A team of researchers led by Damon Centola, professor and director of the Network Dynamics Group at the Annenberg School for Communication, has found a simple, effective way to reduce errors in patient diagnosis and treatment: use structured networks to connect clinicians with other clinicians.
In a study published in the journal Proceedings of the National Academy of Sciences (PNAS), the researchers shared results from a multiyear study involving nearly 3,000 doctors across the United States.
The team found that when presented with a case study and asked to provide diagnosis and treatment recommendations for a patient, clinicians who were shown the diagnostic decisions of their peers on an anonymous basis, were on average twice as accurate in their recommendations than clinicians who made decisions on their own. Simply put, doctors make fewer errors when they have a support network.

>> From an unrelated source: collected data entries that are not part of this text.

Lemma clouds_dataset_content (time : list Z) (lon lat : list float) (void : list Z) :
  time <> [] -> lon <> [] -> valid_positions void (length time) ->
  exists ds lon_min lon_max,
    np_min lon = Ok lon_min /\ np_max lon = Ok lon_max /\
    Clouds.get_dataset
      (Clouds.__init__ time lon lat {| Mask.void_timestamps := void |}) = Ok ds /\
    data_vars ds !! "cfc_dm"
    = Some (mask_cube void (CFloat F64.nan)
              (map_cube CFloat (grid (length time) lat lon cfc_cell))) /\
    data_vars ds !! "nobs"
    = Some (mask_cube void (CUInt8 0)
              (map_cube CUInt8
                 (grid (length time) lat lon
                    (nobs_cell lon_min lon_max (pred (length time)))))) /\
    data_vars ds !! "quality"
    = Some (map_cube CUInt8 (grid (length time) lat lon (fun _ _ y => quality_code y))).
Proof.
  intros Ht Hl Hvoid.
  destruct time as [| t0 time']; [done |]. destruct lon as [| x0 lon']; [done |].
  set (time := t0 :: time') in *. set (lon := x0 :: lon') in *.
  set (mask := {| Mask.void_timestamps := void |}).
  destruct (get_nobs_grid time lon lat mask x0 lon' t0 time' eq_refl eq_refl)
    as (lon_min & lon_max & Hmin & Hmax & Hnobs).
  unfold Clouds.get_dataset. rewrite Hnobs. cbn [mbind result_bind].
  rewrite get_cfc_grid, get_quality_grid.
  pose proof (fun (A : Type) (g : A -> cell) h =>
                proj1 (map_cube_shape g _ _ _ _ (grid_shape h (length time) lat lon)))
    as Hgrid.
  match goal with
  | |- context [xr_Dataset ((?n0, ?a0) :: ?rest) ?at0] =>
      destruct (masked_dataset_content n0 a0 rest at0 void
                  [("cfc_dm", CFloat F64.nan); ("nobs", CUInt8 0)] (length time))
        as (ds0 & ds & Hds0 & Hrun & Hcontent)
  end.
  - apply (bool_decide_unpack _). reflexivity.
  - intros name a Hin.
    apply elem_of_cons in Hin as [Heq | Hin];
      [injection Heq as _ ->; exact (Hgrid _ _ _) |].
    apply elem_of_cons in Hin as [Heq | Hin];
      [injection Heq as _ ->; exact (Hgrid _ _ _) |].
    apply elem_of_cons in Hin as [Heq | Hin];
      [injection Heq as _ ->; exact (Hgrid _ _ _) |].
    by apply elem_of_nil in Hin.
  - exact Hvoid.
  - apply (bool_decide_unpack _). reflexivity.
  - intros name fill Hin.
    repeat (apply elem_of_cons in Hin as [[= -> ->] | Hin]);
      [| | by apply elem_of_nil in Hin];
      apply (bool_decide_unpack _); reflexivity.
  - exists ds, lon_min, lon_max. rewrite Hds0. cbn [mbind result_bind].
    change (Clouds.mask (Clouds.__init__ time lon lat mask)) with mask.
    split; [exact Hmin |]. split; [exact Hmax |]. split; [exact Hrun |].
    split; [| split].
    + apply (Hcontent "cfc_dm" _ ltac:(left)). left.
    + apply (Hcontent "nobs" _ ltac:(right; left)). right. left.
    + apply (Hcontent "quality" _ ltac:(right; right; left)).
      apply (bool_decide_unpack _). reflexivity.
Qed.
Definition external : External := {|
  pk_key := list byte;
  ctr_drbg_context := nat;
  POLARSSL_MPI_MAX_SIZE := 1024;
  pk_info_from_type := Demo.registry;
  pk_init_ctx := Demo.init_ctx;
  get_size_func := fun _ _ => 2 ^ 34;
  get_len_func := fun _ _ => 2 ^ 31;
  can_do_func := fun info ty => if pk_type_eq_dec (type info) ty then 1 else 0;
  pk_parse_key := fun ctx key _ _ _ => Demo.parse ctx key;
  pk_parse_public_key := fun ctx key _ => Demo.parse ctx key;
  pk_sign := fun ctx _ hash _ rnd => Demo.transform ctx hash rnd;
  pk_verify := fun ctx _ hash _ sig _ => Demo.check ctx hash sig;
  pk_encrypt := fun ctx input _ _ rnd => Demo.transform ctx input rnd;
  pk_decrypt := fun ctx input _ _ rnd => Demo.transform ctx input rnd;
  Hash_hash := Demo.digest;
  QFile_open := fun path => String.eqb path "rsa.key";
  QFile_readAll := fun _ => QByteArray_bytes (Demo.bytes "0123")
|}.

Definition typed : @Pki.t external := @Pki.Pki external None 0%nat POLARSSL_PK_RSA.

End Wide.

(** ** Integers and buffers *)

Lemma int_of_size_t_id (z : Z) :
  0 <= z <= INT_MAX -> int_of_size_t z = z.
Proof.
  unfold int_of_size_t, INT_MAX. intros Hz.
  change (2 ^ 31) with 2147483648. change (2 ^ 32) with 4294967296.
  rewrite Z.mod_small; lia.
Qed.

Lemma length_nonneg (a : QByteArray) : 0 <= Qt.length a.
Proof. unfold Qt.length. lia. Qed.

Lemma length_null : Qt.length QByteArray_null = 0.
Proof. reflexivity. Qed.

Section Buffers.
Context `{External}.

Lemma length_buffer0 : List.length Pki.buffer0 = POLARSSL_MPI_MAX_SIZE.
Proof. unfold Pki.buffer0. apply repeat_length. Qed.
(** * 3DWindow: head-coupled off-axis projection

    A shallow embedding of the projection core of the "window into box"
    script: the detection callback [onFaceResults], the per-frame smoothing in
    [animate] and the asymmetric frustum of [updateOffAxisProjection].

    Numbers.  The script computes with JavaScript numbers.  They are embedded
    as exact rationals ([Q]), so every statement below is about the formulas
    of the script in exact arithmetic; equalities between computed values are
    [Qeq] ([==]), the equality of fractions.  Rounding is outside the model.

    State.  The script keeps its state in module-level [let] variables; the
    record [State] holds the ones the projection core reads or writes, and
    every function of the script becomes a function on [State]. *)

From Stdlib Require Import ZArith QArith Qabs Qminmax Lqa Lia List.
Import ListNotations.

Open Scope Q_scope.

(** ** Data *)

(** [detection.boundingBox] as MediaPipe delivers it (normalised to the frame). *)
Record BoundingBox : Set := {
  xCenter : Q;
  yCenter : Q;
  width : Q;
  height : Q
}.

Record Detection : Set := { boundingBox : BoundingBox }.

(** The argument of the result callback. *)
Record Results : Set := { detections : list Detection }.

(** [boxGroup.userData], written by [createBox]. *)
Record UserData : Set := {
  halfWidth : Q;
  halfHeight : Q
}.

Record Vector3 : Set := { vx : Q; vy : Q; vz : Q }.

“The big risk with these information-sharing networks,” says Centola, who is the Elihu Katz Professor of Communication, Sociology, and Engineering, “is that while some doctors may improve, there could be an averaging effect that would lead better doctors to make worse decisions. But, that’s not what happens. Instead of regressing to the mean, there is consistent improvement: The worst clinicians get better, while the best do not get worse.”
Over the course of several months, the researchers tested clinicians’ treatment and diagnostic decisions through an app that they built and distributed on Apple’s App Store specifically for this purpose.